I would be glad of another death

If we look at these words "I would be glad of another death" it would be
easy to be lead to believe the wise visitor of the Christ Child is feeling
pangs of despair. Despair however is not consistent with Christian
thought. The tiny baby born in the stable at Bethlehem is the cause of our
joy. "Do not be afraid" said the angels to the shepherds. Rather than
despair, another death, a physical one, is the point of entry into eternal
life where we look forever upon the face of Christ as the magus has seen
for himself. That face which is all hope and beauty and peace for a man
jaded of the things of this world.
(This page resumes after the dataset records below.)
(* ===== verification/InsertThreadsLaws.v ===== *)
(** * Concurrent insertions: every order of steps

    Every step keeps the invariant, so it holds at every point of every run.
    When all the calls have returned the index is well-formed and holds, next
    to what it held, the vector of every call that did not find the index full. *)

From Stdlib Require Import ZArith Lia.
From stdpp Require Import base numbers list gmap strings relations.
From S2P Require Import Prelude Heap VisitedList Arith BeamSearch Hnsw HnswSearch HnswInsert HnswWf.
From S2P Require Import HnswSearchLaws HnswKnn HeuristicLaws HnswConnectLaws HnswAddLaws.
From S2P Require Import InsertThreads PendingElements InsertThreadsInv InsertThreadsSteps InsertThreadsMoves.
From S2P Require Import InsertThreadsWrites InsertThreadsClaims.
#[local] Open Scope N_scope.

(** What the calls need of the index and of their arguments: new labels, no two
    calls with the same one, vectors that are long enough, no deleted element. *)
Record insertable `{RE : RandomEngine} (s0 : hnsw) (jobs : list (point * labeltype)) : Prop := {
  ia_index : index_ok s0;
  ia_live i : i < cur_element_count s0 → live s0 i = true;
  ia_M : 2 ≤ M_ (cfg s0);
  ia_labels : NoDup jobs.*2;
  ia_fresh label : label ∈ jobs.*2 → label_lookup_ s0 !! label = None;
  ia_size q label : (q, label) ∈ jobs → (N.to_nat (data_size_ (cfg s0)) ≤ length q)%nat
}.

Section laws.
Context `{RE : RandomEngine} `{HI : HeapImpl} `{AL : Alloc} {D : Type} `{HD : DistT D} `{HO : !DistOrder D}.
Variable fstdistfunc_ : point → point → D.
Variable jobs : list (point * labeltype).
Variable s0 : hnsw.
Hypothesis Hia : insertable s0 jobs.
Hypothesis level_total : ∀ M g, 2 ≤ M → (random_level (inv_log M) g).1 ≠ None.
Implicit Types (c : conf D) (p r : pc D) (i j : tableint) (l : Z) (t u : nat) (s : hnsw).
#[local] Abbreviation inv := (inv fstdistfunc_ jobs s0).
#[local] Abbreviation step := (step fstdistfunc_ jobs).
#[local] Abbreviation thread_step := (thread_step fstdistfunc_ jobs).

Lemma thread_step_inv t c c' : inv c → thread_step t c = Some c' → inv c'.
Proof.
  intros Hinv Hs. unfold InsertThreads.thread_step in Hs.
  destruct (jobs !! t) as [[q label]|] eqn:Hj; [|done]. destruct (pcs c !! t) as [p|] eqn:Hp; [|done].
  assert (N.to_nat (data_size_ (cfg s0)) ≤ length q)%nat as Hq by (eapply (ia_size _ _ Hia); by eapply list_elem_of_lookup_2).
  destruct Hia as [I1 I2 I3 I4 I5 _].
  destruct p; simpl in Hs; try done; try (injection Hs as <-).
  - by eapply move_LockLabel.
  - by eapply move_LockLookup.
  - by eapply move_Lookup.
  - by eapply move_LockElement.
  - by eapply move_DrawLevel.
  - by eapply move_LockGlobal.
  - by eapply move_ReadMaxlevel.
  - by eapply move_ReadEntry.
  - by eapply move_ReadEntryCopy.
  - by eapply move_InitElement.
  - by eapply move_StartDescent.
  - by eapply move_FirstEntry.
  - by eapply move_GreedyLock.
  - by eapply move_GreedyRead.
  - by eapply move_ReadEpDeleted.
  - by eapply move_SearchInit.
  - destruct (search_next _ v) as [[cand v']|] eqn:Hn.
    + by eapply move_SearchLoop.
    + injection Hs as <-. by eapply move_SearchEnd.
  - by eapply move_SearchRead.
  - by eapply move_Select.
  - by eapply move_ConnectLock.
  - by eapply move_ConnectBack.
  - by eapply move_SetEntry.
  - by eapply move_UnlockGlobal.
  - by eapply move_UnlockElement.
  - by eapply move_UnlockLabel.
Qed.

(** ** The start *)
Lemma start_pc t p : pcs (threads_start jobs s0) !! t = Some p → p = LockLabel (D:=D).
Proof. by intros [-> _]%lookup_replicate. Qed.
Lemma start_pend : pend (pcs (threads_start (D:=D) jobs s0)) = [].
Proof. unfold threads_start. simpl. induction (length jobs); done. Qed.
Lemma start_whole : whole (threads_start (D:=D) jobs s0) = s0.
Proof. unfold whole. rewrite start_pend. apply complete_nil. Qed.
Lemma start_visible i l : visible (threads_start (D:=D) jobs s0) i l.
Proof. by intros t p ->%start_pc. Qed.

Lemma inv_start : inv (threads_start jobs s0).
Proof.
  destruct Hia as [Hix _ _ _ _ _]. pose proof (ix_graph _ Hix) as Hg. split; rewrite ?start_whole; try done.
  - apply length_replicate.
  - split.
    + intros m t. simpl. split; [done|]. unfold heldat. destruct (jobs !! t) as [[q label]|]; [|by intros ?%elem_of_nil].
      destruct (pcs _ !! t) as [p|] eqn:Hp; [|by intros ?%elem_of_nil]. rewrite (start_pc _ _ Hp). by intros ?%elem_of_nil.
    + intros t. unfold heldat. destruct (jobs !! t) as [[q label]|]; [|constructor].
      destruct (pcs _ !! t) as [p|] eqn:Hp; [|constructor]. rewrite (start_pc _ _ Hp). constructor.
  - split; simpl; try done.
    + by intros t q label p i _ ->%start_pc.
    + by intros t u p p' i ->%start_pc.
    + lia.
  - intros. apply start_visible.
  - destruct (ix_entry _ Hix) as [(_ & ? & ?)|(E1 & E2 & E3)]; [by left|]. right. right. rewrite start_whole. simpl.
    destruct (go_node _ Hg _ E1) as (e & lv & Hn). pose proof (no_level _ _ _ _ Hn) as Hlv. rewrite E2 in Hlv.
    injection Hlv as <-. split_and!; [apply Hn|by split; [|eexists]|]. apply start_visible.
  - intros i lv Hi Hlv. left. destruct (ix_entry _ Hix) as [(E1 & _)|(E1 & E2 & E3)]; simpl in *; [lia|eauto].
  - exists (λ _, 0%nat). by intros t u p p' l sel sel' j ->%start_pc.
  - by intros t q label p _ ->%start_pc.
Qed.

Lemma inv_reachable c : rtc step (threads_start jobs s0) c → inv c.
Proof.
  intros Hr. assert (∀ a b, rtc step a b → inv a → inv b) as H.
  { induction 1 as [|a b d [t Hs] _ IH]; [done|]. intros Ha. apply IH. by eapply thread_step_inv. }
  eapply H; [done|apply inv_start].
Qed.
End laws.
Lemma lowers_GreedyRead n l o d s x : pcs c !! t = Some (GreedyRead n l o d) →
  greedy_round fstdistfunc_ q l o d (shared c) = (s, Ok x) →
  lowers (GreedyRead n l o d) (let '(o', d', changed) := x in
    if (changed : bool) then GreedyLock n l o' d' else greedy_next n (l - 1) o' d').
Proof.
  intros Hp Hrun. destruct (in_pc _ _ _ _ Hinv t q label _ Hj Hp) as (((H0 & _) & _) & H2 & H3 & ->).
  destruct (greedy_round_run fstdistfunc_ jobs s0 c q Hinv l o ltac:(lia) H3) as (o' & ch & Hr & Hcase).
  rewrite Hrun in Hr. injection Hr as _ ->. destruct Hcase as [[-> ->]|(Hr & -> & Hlt)].
  - apply lowers_greedy; [done|done|]. simpl. replace (Z.to_nat (l - 1)) with (Z.to_nat l - 1)%nat by lia.
    replace (Z.to_nat l - 1 - Z.to_nat (curlevel n))%nat with (Z.to_nat l - Z.to_nat (curlevel n) - 1)%nat by lia.
    unfold insert_cost. lia.
  - pose proof (closer_drops c q _ o' l Hinv Hr Hlt). split; [right; split; [done|simpl; lia]|done].
Qed.
Lemma lowers_SearchInit n e l o s v : pcs c !! t = Some (SearchInit n e l o) →
  search_begin fstdistfunc_ q (maxlevelcopy n) l o (shared c) = (s, Ok v) →
  lowers (SearchInit n e l o) (SearchLoop n e l v).
Proof.
  intros Hp Hrun. destruct (in_pc _ _ _ _ Hinv t q label _ Hj Hp) as (_ & [_ Hl] & H3 & H4).
  destruct (search_begin_run fstdistfunc_ jobs s0 c q Hinv n l o ltac:(lia)) as (vl & pl & Hr & Hvl & Hn & Hf & _).
  { apply reached_0; [done|done|lia]. }
  rewrite Hrun in Hr. injection Hr as _ ->. rewrite (in_cfg _ _ _ _ Hinv) in Hn, Hf.
  assert (o < max_elements_ (cfg s0)) as Ho.
  { rewrite <- (in_cfg _ _ _ _ Hinv). by eapply (reached_lt fstdistfunc_ jobs s0 c Hinv l), reached_0; [|done|lia]. }
  split; [right; split; [done|]|done]. cbn [cost].
  assert (measure (g_init (dist (whole c) q) (live (whole c)) o vl) ≤ nmax)%nat as Hm.
  { pose proof (unvisited_mark _ _ (Hf o Ho)). pose proof (unvisited_le _ Hvl) as Hle. rewrite Hn in Hle.
    unfold measure, g_init, nmax. destruct (live _ _); simpl; rewrite push_nil; simpl; lia. }
  unfold level_cost. lia.
Qed.
Lemma lowers_SearchLoop n e l v cand v' : search_next (ef_construction_ (cfg (shared c))) v = Some (cand, v') →
  lowers (SearchLoop n e l v) (SearchRead n e l cand v').
Proof.
  intros Hn. split; [right; split; [done|]|done]. cbn [cost]. unfold search_next in Hn.
  destruct (pq_top (candidateSet v)) as [[d x]|] eqn:Ht; [|done]. case_match; [done|]. injection Hn as _ <-.
  unfold measure. cbn [candidateSet visited]. rewrite pq_pop_length.
  assert (candidateSet v ≠ []) by (intros Hz; by rewrite Hz in Ht). destruct (candidateSet v); [done|]. simpl. lia.
Qed.
Lemma lowers_SearchRead n e l x v s v' : pcs c !! t = Some (SearchRead n e l x v) →
  search_expand fstdistfunc_ q l x v (shared c) = (s, Ok v') →
  lowers (SearchRead n e l x v) (SearchLoop n e l v').
Proof.
  intros Hp Hrun. destruct (in_pc _ _ _ _ Hinv t q label _ Hj Hp) as (_ & [_ Hl] & H3 & H4).
  destruct (search_expand_run fstdistfunc_ jobs s0 c q Hinv l x v ltac:(lia) H3 H4) as (v'' & Hr & _ & Hm).
  rewrite Hrun in Hr. injection Hr as _ <-. split; [right; split; [done|cbn [cost]; lia]|done].
Qed.
Lemma lowers_StartDescent n o c' : pcs c !! t = Some (StartDescent n o) →
  pc_step fstdistfunc_ t q label (StartDescent n o) c = Some c' →
  ∃ p', pcs c' = <[t := p']> (pcs c) ∧ lowers (StartDescent n o) p'.
Proof.
  intros Hp [= <-]. destruct (in_pc _ _ _ _ Hinv t q label _ Hj Hp) as (_ & (H0 & _) & _).
  pose proof (start_pos (curlevel n) (Z.to_nat (maxlevelcopy n))) as Hpos.
  destruct (o =? 4294967295); [|destruct (curlevel n <? maxlevelcopy n)%Z]; apply perform_lowers; try (simpl; lia); intros s a _.
  - lower.
  - apply lowers_greedy; [done|done|]. cbn [cost]. unfold start_cost. apply Nat.lt_add_pos_r. lia.
  - lower.
Qed.
(* ===== verification/InsertThreadsAlone.v ===== *)
(** * An insertion with no other thread

    A single call of the concurrent model and [addPoint] of HnswInsert do the
    same: what a thread has still to do, read as one piece of sequential code,
    does not change when the thread takes a step. *)

From Stdlib Require Import ZArith Lia.
From stdpp Require Import base numbers list gmap strings relations.
From S2P Require Import Prelude Heap VisitedList Arith BeamSearch Hnsw HnswSearch HnswInsert HnswWf.
From S2P Require Import HnswSearchLaws HnswKnn HeuristicLaws HnswConnectLaws HnswAddLaws HnswSpec.
From S2P Require Import InsertThreads PendingElements InsertThreadsInv InsertThreadsLaws InsertThreadsSpec.
#[local] Open Scope N_scope.

Section alone.
Context `{RE : RandomEngine} `{HI : HeapImpl} `{AL : Alloc} `{HH : HashOrder} {D : Type} `{HD : DistT D} `{HO : !DistOrder D}.
Variable fstdistfunc_ : point → point → D.
Variables (q : point) (label : labeltype).
Implicit Types (c : conf D) (p : pc D) (s : hnsw) (n : inserting).
#[local] Abbreviation greedy_while := (greedy_while fstdistfunc_ true false).
#[local] Abbreviation greedy_levels := (greedy_levels fstdistfunc_ true false).
#[local] Abbreviation insert_levels := (insert_levels fstdistfunc_).
#[local] Abbreviation connect_all := (connect_all fstdistfunc_).

(** ** The rest of the call as sequential code *)
Definition finish n : eff hnsw tableint :=
  let* _ := (if keeps_global n then eff_mod (set_entry (cur_c n) (curlevel n)) else eff_ret tt) in
  eff_ret (cur_c n).
(** The levels below [k]. *)
Definition insert_below n (e : bool) (k : nat) (o : tableint) : eff hnsw tableint :=
  let* _ := insert_levels k q (cur_c n) (enterpoint_copy n) e (maxlevelcopy n) o in finish n.
Definition after_descent n (o : tableint) : eff hnsw tableint :=
  let* e := eff_lift (λ s, isMarkedDeleted s (enterpoint_copy n)) in
  insert_below n e (Z.to_nat (Z.min (curlevel n) (maxlevelcopy n) + 1)) o.
Definition after_search n (e : bool) (l : Z) (v : lstate D) : eff hnsw tableint :=
  let* top := search_end fstdistfunc_ q (enterpoint_copy n) e v in
  let* next := mutuallyConnectNewElement fstdistfunc_ (cur_c n) top l false in
  insert_below n e (Z.to_nat l) next.
Definition after_init n (o : tableint) : eff hnsw tableint :=
  if o =? 4294967295 then let* _ := eff_mod (set_entry 0 (curlevel n)) in finish n
  else
    let* o' :=
      (if (curlevel n <? maxlevelcopy n)%Z then
         let* x := eff_lift (λ s, getDataByInternalId s o) in
         let* '(o', _) := greedy_levels (Z.to_nat (maxlevelcopy n - curlevel n)) (curlevel n) q o (fstdistfunc_ q x) in
         eff_ret o'
       else eff_ret o) in
    after_descent n o'.
Definition after_draw (i : tableint) (lv maxl : Z) : eff hnsw tableint :=
  let* ep := eff_get enterpoint_node_ in
  let n := mkIns i lv maxl ep in
  let* _ := init_element i q label lv in after_init n ep.
Definition after_lookup (i : tableint) : eff hnsw tableint :=
  let* lv := draw_level i in let* maxl := eff_get maxlevel_ in after_draw i lv maxl.
(** The descent from level [l] on. *)
Definition descend n (l : Z) (o : tableint) (d : D) : eff hnsw tableint :=
  let* '(o', _) := greedy_levels (Z.to_nat (l - curlevel n)) (curlevel n) q o d in after_descent n o'.

(** [f] is the fuel left in the loop the thread is in. *)
Definition resume (f : nat) p : eff hnsw tableint :=
  match p with
  | LockLabel | LockLookup | Lookup => addPointLevel fstdistfunc_ q label (-1)
  | LockElement i | DrawLevel i => after_lookup i
  | LockGlobal i lv | ReadMaxlevel i lv => let* maxl := eff_get maxlevel_ in after_draw i lv maxl
  | ReadEntry i lv maxl => after_draw i lv maxl
  | ReadEntryCopy i lv maxl o =>
      let* ep := eff_get enterpoint_node_ in
      let* _ := init_element i q label lv in after_init (mkIns i lv maxl ep) o
  | InitElement n o => let* _ := init_element (cur_c n) q label (curlevel n) in after_init n o
  | StartDescent n o => after_init n o
  | FirstEntry n => let* _ := eff_mod (set_entry 0 (curlevel n)) in finish n
  | GreedyLock n l o d | GreedyRead n l o d =>
      let* '(o', d') := greedy_while f q l o d in descend n (l - 1) o' d'
  | ReadEpDeleted n o => after_descent n o
  | SearchInit n e l o => insert_below n e (S (Z.to_nat l)) o
  | SearchLoop n e l v =>
      let* v' := eff_lift (λ s, sbl_while fstdistfunc_ f s q l v) in after_search n e l v'
  | SearchRead n e l x v =>
      let* v' := search_expand fstdistfunc_ q l x v in
      let* v'' := eff_lift (λ s, sbl_while fstdistfunc_ f s q l v') in after_search n e l v''
  | Select n e l top =>
      let* next := mutuallyConnectNewElement fstdistfunc_ (cur_c n) top l false in
      insert_below n e (Z.to_nat l) next
  | ConnectLock n e l nb rest next | ConnectBack n e l nb rest next =>
      let* _ := connect_all (cur_c n) l false (nb :: rest) in insert_below n e (Z.to_nat l) next
  | SetEntry n => finish n
  | UnlockGlobal n | UnlockElement n => eff_ret (cur_c n)
  | UnlockLabel i | Done i => eff_ret i
  | Existing _ => eff_undef "existing label"
  | Thrown e => eff_throw e
  | Stuck w => eff_undef w
  end.

(** ** A step leaves the rest as it is *)
Lemma eff_ext {A B} (m : eff hnsw A) (f g : A → eff hnsw B) s :
  (∀ s1 a, m s = (s1, Ok a) → f a s1 = g a s1) → eff_bind m f s = eff_bind m g s.
Proof. intros H. unfold eff_bind. destruct (m s) as [s1 []]; try done. by apply H. Qed.
Lemma eff_assoc {A B C} (m : eff hnsw A) (f : A → eff hnsw B) (g : B → eff hnsw C) s :
  eff_bind (eff_bind m f) g s = eff_bind m (λ a, eff_bind (f a) g) s.
Proof. unfold eff_bind. by destruct (m s) as [s1 []]. Qed.

Lemma resume_descend n l o d s : descend n l o d s = resume (search_fuel s) (greedy_next n l o d) s.
Proof.
  unfold descend, greedy_next. destruct (Z.ltb_spec (curlevel n) l) as [Hlt|Hge].
  - replace (Z.to_nat (l - curlevel n)) with (S (Z.to_nat (l - 1 - curlevel n))) by lia. cbn [HnswSearch.greedy_levels resume].
    replace (curlevel n + Z.of_nat (S (Z.to_nat (l - 1 - curlevel n))))%Z with l by lia.
    rewrite eff_assoc. unfold eff_bind at 1, eff_get. rewrite eff_assoc. apply eff_ext. by intros s1 [o' d'] _.
  - by replace (Z.to_nat (l - curlevel n)) with 0%nat by lia.
Qed.
Lemma resume_connect n e l sel next s :
  eff_bind (connect_all (cur_c n) l false sel) (λ _, insert_below n e (Z.to_nat l) next) s =
  resume 0 (connect_next n e l sel next) s.
Proof.
  unfold connect_next. destruct sel as [|nb rest]; [|done]. destruct (Z.leb_spec l 0).
  - by replace (Z.to_nat l) with 0%nat by lia.
  - cbn [resume]. by replace (S (Z.to_nat (l - 1))) with (Z.to_nat l) by lia.
Qed.
Lemma resume_select n e l top s :
  resume 0 (Select n e l top) s =
  eff_bind (select_links fstdistfunc_ (cur_c n) top l) (λ '(sel, next), resume 0 (connect_next n e l sel next)) s.
Proof.
  cbn [resume]. unfold mutuallyConnectNewElement, select_links. rewrite !eff_assoc. apply eff_ext. intros s1 M _.
  rewrite !eff_assoc. apply eff_ext. intros s2 top' _. destruct (M <? pq_size top'); [done|].
  rewrite !eff_assoc. apply eff_ext. intros s3 next _. rewrite !eff_assoc. apply eff_ext. intros s4 ll _.
  rewrite andb_true_r. destruct (negb (ll_word ll =? 0)); [done|]. rewrite !eff_assoc. apply eff_ext. intros s5 [] _.
  rewrite !eff_assoc. apply eff_ext. intros s6 [] _. rewrite eff_assoc. apply resume_connect.
Qed.
Lemma resume_init n e l o s : (0 ≤ l)%Z →
  resume 0 (SearchInit n e l o) s =
  eff_bind (search_begin fstdistfunc_ q (maxlevelcopy n) l o) (λ v s1, resume (search_fuel s1) (SearchLoop n e l v) s1) s.
Proof.
  intros Hl. cbn [resume]. unfold insert_below. cbn [HnswInsert.insert_levels]. unfold insert_level, search_begin.
  rewrite Z2Nat.id by done. destruct (_ || _); [done|]. unfold searchBaseLayer. rewrite !eff_assoc.
  apply eff_ext. intros s1 vl _. unfold after_search, search_end, insert_below, eff_bind, eff_lift, eff_get, eff_ret.
  destruct (sbl_init fstdistfunc_ s1 q o vl) as [v| | |]; cbn [res_bind]; [|done..].
  destruct (sbl_while _ _ _ _ _ _) as [v'| | |]; [|done..]. cbn [give_visited eff_mod].
  by destruct (getDataByInternalId _ _).
Qed.
Lemma resume_start n o s :
  resume 0 (StartDescent n o) s =
  (if o =? 4294967295 then resume 0 (FirstEntry n)
   else if (curlevel n <? maxlevelcopy n)%Z
   then eff_bind (eff_lift (λ s, getDataByInternalId s o))
          (λ x s1, resume (search_fuel s1) (greedy_next n (maxlevelcopy n) o (fstdistfunc_ q x)) s1)
   else resume 0 (ReadEpDeleted n o)) s.
Proof.
  cbn [resume]. unfold after_init. destruct (o =? 4294967295); [done|]. destruct (curlevel n <? maxlevelcopy n)%Z; [|done].
  rewrite !eff_assoc. apply eff_ext. intros s1 x _. rewrite <- resume_descend. unfold descend. rewrite eff_assoc.
  apply eff_ext. by intros s2 [o' d'] _.
Qed.
Lemma resume_greedy f n l o d s :
  resume (S f) (GreedyRead n l o d) s =
  eff_bind (greedy_round fstdistfunc_ q l o d) (λ x s1, let '(o', d', changed) := x in
    if (changed : bool) then resume f (GreedyLock n l o' d') s1
    else resume (search_fuel s1) (greedy_next n (l - 1) o' d') s1) s.
Proof.
  cbn [resume HnswSearch.greedy_while]. unfold greedy_round. rewrite !eff_assoc. apply eff_ext. intros s1 data _.
  rewrite !eff_assoc. unfold eff_bind at 1, eff_mod. rewrite !eff_assoc. apply eff_ext. intros s2 datal _.
  rewrite !eff_assoc. apply eff_ext. intros s3 [[o' d'] ch] _. destruct ch; [done|]. apply resume_descend.
Qed.
Lemma resume_lookup s : label_lookup_ s !! label = None →
  resume 0 Lookup s = eff_bind (lookup_label label)
    (λ x, resume 0 (match x with inl i => Existing i | inr i => LockElement i end)) s.
Proof.
  intros Hl. cbn [resume]. unfold addPointLevel, lookup_label. rewrite eff_assoc.
  assert (eff_get (λ s, label_lookup_ s !! label) s = (s, Ok None)) as Hg by (unfold eff_get; by rewrite Hl).
  rewrite !(eff_bind_ok _ _ s s None Hg). clear Hg Hl.
  rewrite !eff_assoc. apply eff_ext. intros s1 full _. destruct full; [done|].
  rewrite !eff_assoc. apply eff_ext. intros s2 i _. rewrite !eff_assoc. apply eff_ext. intros s3 [] _.
  rewrite !eff_assoc. apply eff_ext. intros s4 [] _. change (eff_bind (eff_ret (inr i)) _ s4) with (after_lookup i s4).
  unfold after_lookup, draw_level. rewrite eff_assoc. apply eff_ext. intros s5 lv _. change (0 <? -1)%Z with false. cbv iota.
  rewrite eff_assoc. apply eff_ext. intros s6 old _. rewrite eff_assoc. apply eff_ext. intros s7 [] _.
  change (eff_bind (eff_ret lv) ?f s7) with (f lv s7). apply eff_ext. intros s8 maxl _.
  unfold after_draw. apply eff_ext. intros s9 ep _. apply eff_ext. intros s10 [] _. unfold after_init.
  rewrite if_negb. destruct (ep =? 4294967295); [done|]. unfold connect_new. rewrite eff_assoc.
  apply eff_ext. intros s11 o _. unfold after_descent. rewrite eff_assoc. by apply eff_ext.
Qed.
#[local] Instance step_rng : DataRng := { rng := N; rng_seed := Z.to_N; rng_next n := (n, n + 3)%N }.
Lemma create_index_correct_witness :
  ∃ s, create_index byte_l2 1 2 2 10 [0; 0; 128; 63; 0; 0; 0; 64]%N = (s, Ok tt) ∧ index_ok s ∧
    ∀ l, view s l = if decide (l < 2)%N then Some (row_item [0; 0; 128; 63; 0; 0; 0; 64]%N 1 l) else None.
Proof.
  apply (create_index_correct byte_l2 1 2 2 10 [0; 0; 128; 63; 0; 0; 0; 64]%N); [|lia|lia|lia|done].
  intros M g _. by destruct g.
Defined.
Lemma hnsw_search_completes_witness :
  ∃ bytes s d, create_dataset byte_l2 Z.to_N 2 3 2 1 = Ok bytes ∧
    hnsw_search byte_l2 (Some bytes) 1 2 10 = Ok (0, Some s) ∧ index_ok s ∧
    read_bin (Some bytes) 0 0 0 0 = Ok d ∧
    ∃ s' c, calculate_recall byte_l2 (test_data d) (Some (neighbors d)) 2 1 1 2 s = (s', Ok (c, 2)) ∧ 0 ≤ c ≤ 2.
Proof.
  apply (hnsw_search_completes byte_l2 Z.to_N 2 3 2 1 1 2 10); [|split; lia|by intros n|lia|lia].
  intros M g _. by destruct g.
Defined.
Recall another man, an elderly one,
Simeon the proghet, who waited his whole life in the temple to see the face
of of the redeemer. "Now you may release your servant oh Lord, for my
eyes have seen your salvation." He is glad of death because a life much
greater awaits him too. Happy Epiphany 2010!

Melanie McCormick from Canada
Comment 26 of 98, added on October 2nd, 2009 at 3:17 AM.

I think through this poem Eliot emphasizes the essential cycle of birth &
rebirth where neither the thought nor the action is lost with the death.
They are restored to be resumed.
The poem is above admiration.

Kamal Saxena from India
Comment 25 of 98, added on November 3rd, 2008 at 12:49 PM.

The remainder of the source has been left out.